Maverick Citizen

DISASTERS AND JUSTICE OP-ED

Remembering Hlobane – 40 years of the struggle for mine health and safety

Remembering Hlobane – 40 years of the struggle for mine health and safety
This approach reached its peak after the Kinross accident in 1986 in which 177 miners lost their lives in an entirely preventable fire. (Photo: Ridge Times / Wikipedia)

The Hlobane mining disaster marked a major turning-point in the ongoing battle to secure higher levels of occupational health and safety for workers in South Africa, but much remains to be done.

Early on the morning of Monday, 12 September 1983, a methane explosion tore through the Hlobane colliery outside Vryheid in northern KwaZulu-Natal, killing 68 mineworkers. 

By a tragic coincidence, 57 miners had died and six were seriously injured in 1994 in a previous methane explosion at the same mine, 39 years to the day earlier.

The picture of the accident that emerged showed how it flowed from apartheid-era mining practices. The response of the recently formed National Union of Mineworkers (NUM) was to have a lasting impact on mine health and safety.

The mines in 1983

Hlobane, which was owned by the parastatal Iscor, worked a shift system known as the 11-day fortnight, with a half day on Saturdays. This working condition was insisted on by the Mynwerkersunie which represented white mineworkers. A benefit was that their members could play or watch rugby and other sports on Saturday afternoons.  

Apartheid-era job reservation was still in place and black workers were not permitted to obtain the qualifications needed to become a certified miner and to move up the mine hierarchy. They were still required to address their often much younger white supervisors as “baas”. As black workers spent their working days at mine working faces, they were at far greater risk of injury, disease and death than their supervisors.  

The accident 

Methane gas, which is explosive when found in quantities between 5% and 15%, is an ever-present danger in coal mining. For an explosion to occur there must be a build-up of methane which goes undetected and is ignited. The massive gash in the middle of the Johannesburg city centre is a stark reminder of what can happen when methane goes undetected. 

The mine was ventilated by air driven into its working faces. Heavy cloth  curtains, known as brattices, were installed to ensure the full force of air pumped into the mine reached the working faces to dilute the methane. On the Saturday morning before the explosion, a brattice had been holed by a piece of heavy mining equipment that was driven through it. The air escaping through the hole reduced the ventilation flow by about half, massively increasing the risk of a methane build-up.

The miner on duty reported the incident to his immediate supervisor, the shift-boss, who told him to “maak ‘n plan”. What repairs were made is not known as the shift-boss, who had a legal duty to ensure safety requirements were met, did not follow up or report the incident up the mine hierarchy before he went off for the weekend.  

Methane accumulated in the empty mine over the weekend, reaching lethal levels. The gas was not detected at the start of the Monday-morning shift and shortly afterwards a spark from a piece of mining equipment triggered the explosion. The workers had entered a death trap.

NUM’s response 

The accident offered NUM, which had been in existence for less than a year, its first major opportunity to challenge apartheid-era mining health and safety.  

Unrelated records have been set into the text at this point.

(** The random wait of [simulateHumanBehavior] is shorter than the pacing
    wait. *)
Lemma random_wait_not_pacing env t : (env_random env t mod 300 + 100 =? 2000) = false.
Proof.
  apply N.eqb_neq. pose proof (N.mod_lt (env_random env t) 300). lia.
Qed.

(** Goals about what is unchanged between a state and the state that a
    run of calls has produced from it. *)
Ltac frame :=
  unfold quiet, keepsA, pacingWaits, warmups; simpl;
  rewrite ?random_wait_not_pacing; repeat split; try done.

(** The same across the states that specifications have introduced. *)
Ltac chain :=
  repeat (eapply quiet_trans; [eassumption|]); frame.

(** The case of a rejected call, for [wp_call]. *)
Ltac rejects := first [ by eexists _, _ | split; [frame|by eexists _, _] ].

(** The URL of a search is never the homepage. *)
Lemma searchUrl_prefix q o :
  ∃ rest, searchUrl q o = js "https://www.ozon.ru/search/?text=" ++ rest.
Proof.
  unfold searchUrl. cbv zeta.
  destruct (lookupKey _ _); destruct (_ || _); destruct (_ <? _)%Z;
    rewrite <- ?app_assoc; by eexists.
Qed.

Lemma searchUrl_not_homepage q o : searchUrl q o ≠ homepage.
Proof.
  destruct (searchUrl_prefix q o) as [rest ->]. intros H.
  apply (f_equal (take 21)) in H. vm_compute in H. discriminate H.
Qed.

Lemma not_warmup_search p q o timeout : isWarmup (EvGoto p (searchUrl q o) timeout) = false.
Proof. unfold isWarmup. apply bool_decide_eq_false_2, searchUrl_not_homepage. Qed.

(** The goal [keepsA st st'] from the equations in the context. *)
Ltac keeps :=
  unfold keepsA, pacingWaits, warmups in *; simpl in *;
  rewrite ?random_wait_not_pacing; repeat split; congruence.

(** The case of a rejected call inside an operation of policy A. *)
Ltac rejectsA :=
  split; [keeps|first [assumption|by eexists _, _|by left|left; by eexists _, _]].

(** Unpacking what a specification says is unchanged. *)
Ltac unpack_quiet H :=
  let Hc := fresh "Hc" in
  destruct H as (Hc & ? & ? & ? & ?);
  unfold pacingWaits, warmups in *; simpl in *; try subst.

Ltac unpack_keeps H :=
  destruct H as (? & ? & ? & ? & ? & ? & ? & ?);
  unfold pacingWaits, warmups in *; simpl in *.

(** Goals about the pacing waits, from the equations in the context. *)
Ltac pacing := unfold pacingWaits in *; simpl in *; congruence.

(** ** Policy B: how the operations end *)

Section PolicyBOutcomes.
Variable env : Env.
Implicit Types st : State PolicyB.Client.

Lemma closeB_pacing st :
  wp (PolicyB.close env) st (λ r st', r = Ret () ∧ pacingWaits st' = pacingWaits st).
Proof.
  unfold PolicyB.close. wp_steps.
  destruct (PolicyB.browser (client st)) as [b|]; [|by wp_steps].
  wp_focus. apply wp_browserClose. intros r [->|[msg ->]]; by wp_steps.
Qed.

(** [close()] followed by [throw e] or by [return a]. *)
Lemma rethrowB_pacing {A} e st (Q : Res A → State PolicyB.Client → Prop) :
  (∀ st', pacingWaits st' = pacingWaits st → Q (Throw e) st') →
  wp (PolicyB.close env;; throw e) st Q.
Proof.
  intros HQ. wp_use closeB_pacing. intros r st1 [-> Hpw]. wp_steps. by apply HQ.
Qed.

Lemma closeThenB_pacing {A} (a : A) st (Q : Res A → State PolicyB.Client → Prop) :
  (∀ st', pacingWaits st' = pacingWaits st → Q (Ret a) st') →
  wp (PolicyB.close env;; ret a) st Q.
Proof.
  intros HQ. wp_use closeB_pacing. intros r st1 [-> Hpw]. wp_steps. by apply HQ.
Qed.

Lemma createBrowserB_outcome st :
  wp (PolicyB.createBrowser env) st
     (λ r st', pacingWaits st' = pacingWaits st
               ∧ match r with
                 | Ret _ => True
                 | Throw e => rejected env e
                 end).
Proof.
  unfold PolicyB.createBrowser.
  wp_use closeB_pacing. intros r [w1 c1] [-> Hpw].
  wp_call ltac:(split; [pacing|by eexists _, _]).
  wp_call ltac:(split; [pacing|by eexists _, _]).
  wp_call ltac:(split; [pacing|by eexists _, _]).
  wp_steps. split; [pacing|done].
Qed.

Lemma loadPageB_outcome url waitTime st :
  (waitTime =? 2000) = false →
  wp (PolicyB.loadPage env url waitTime) st
     (λ r st', pacingWaits st' = pacingWaits st
               ∧ match r with
                 | Ret (_, t) => ∃ tt, t = env_title env tt
                 | Throw e => rejected env e
                 end).
Proof.
  intros Hwait. unfold PolicyB.loadPage.
  wp_use createBrowserB_outcome. intros [p|e] [w1 c1] [Hpw Hr]; wp_simpl; [|done].
  wp_call ltac:(split; [pacing|by eexists _, _]).
  wp_call ltac:(split; [unfold pacingWaits in *; simpl in *; by rewrite Hwait
                       |by eexists _, _]).
  wp_call ltac:(split; [unfold pacingWaits in *; simpl in *; by rewrite Hwait
                       |by eexists _, _]).
  wp_steps. split; [|by eexists].
  unfold pacingWaits in *; simpl in *; by rewrite Hwait.
Qed.

Lemma searchB_outcome query options st :
  wp (PolicyB.search env query options) st
     (λ r st',
        match r with
        | Ret items =>
          (items = [] ∧ ∃ tc, PolicyB.isBlocked (env_title env tc) = true)
          ∨ ∃ tc td,
              PolicyB.isBlocked (env_title env tc) = false
              ∧ items = PolicyB.extractProducts (limitOf options) (env_document env td)
        | Throw e =>
          rejected env e
          ∨ (encodeURIComponent query = None ∧ e = URIError (js "URI malformed"))
        end).
Proof.
  unfold PolicyB.search, encodeQuery.
  wp_steps. destruct (encodeURIComponent query) as [q|]; wp_steps; [|by right].
  wp_use loadPageB_outcome; [done|].
  intros [[p t]|e] st1 [Hpw Hr]; wp_simpl;
    [|by apply rethrowB_pacing; intros; left].
  destruct Hr as [tt ->].
  destruct (PolicyB.isBlocked (env_title env tt)) eqn:Hb.
  - apply closeThenB_pacing. intros. left. split; [done|by eexists].
  - wp_call ltac:(apply rethrowB_pacing; intros; left; by eexists _, _).
    apply closeThenB_pacing. intros. right. by eexists _, _.
Qed.

Lemma getProductDetailsB_outcome productIdOrUrl st :
  wp (PolicyB.getProductDetails env productIdOrUrl) st
     (λ r st',
        pacingWaits st' = pacingWaits st
        ∧ match r with
          | Ret product =>
            ∃ tu td tc,
              product = withIdAndUrl (scrapeProduct (env_document env td))
                                     (env_url env tu)
              ∧ PolicyB.isBlocked (env_title env tc) = false
          | Throw e =>
            rejected env e ∨ e = Error (js "Product page blocked by antibot")
          end).
Proof.
  unfold PolicyB.getProductDetails.
  wp_use loadPageB_outcome; [done|].
  intros [[p t]|e] [w1 c1] [Hpw Hr]; wp_simpl;
    [|by apply rethrowB_pacing; intros; split; [pacing|left]].
  clear Hr.
  do 4 wp_call ltac:(apply rethrowB_pacing; intros; split;
                     [pacing|left; by eexists _, _]).
  destruct (PolicyB.isBlocked _) eqn:Hb.
  - wp_use closeB_pacing. intros r [w2 c2] [-> Hpw2]. wp_steps.
    apply rethrowB_pacing. intros. split; [pacing|by right].
  - wp_call ltac:(apply rethrowB_pacing; intros; split;
                  [pacing|left; by eexists _, _]).
    wp_steps. apply closeThenB_pacing. intros. split; [pacing|].
    by eexists _, _, _.
Qed.
End PolicyBOutcomes.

NUM quickly instructed my colleague, Clive Thompson, to assemble a legal team, with the late Dennis Kuny SC and Gilbert Marcus as counsel, to represent the families of deceased mineworkers at the joint inquest-inquiry held into the accident at the Vryheid Magistrates’ Court. 

President Cyril Ramaphosa. (Photo: EPA-EFE / NIC BOTHMA)

With assistance from international mineworkers’ bodies, the union  assembled a team of three renowned health safety experts (from the UK, Germany and the US) who, together with a local expert, made substantial technical input at the inquiry.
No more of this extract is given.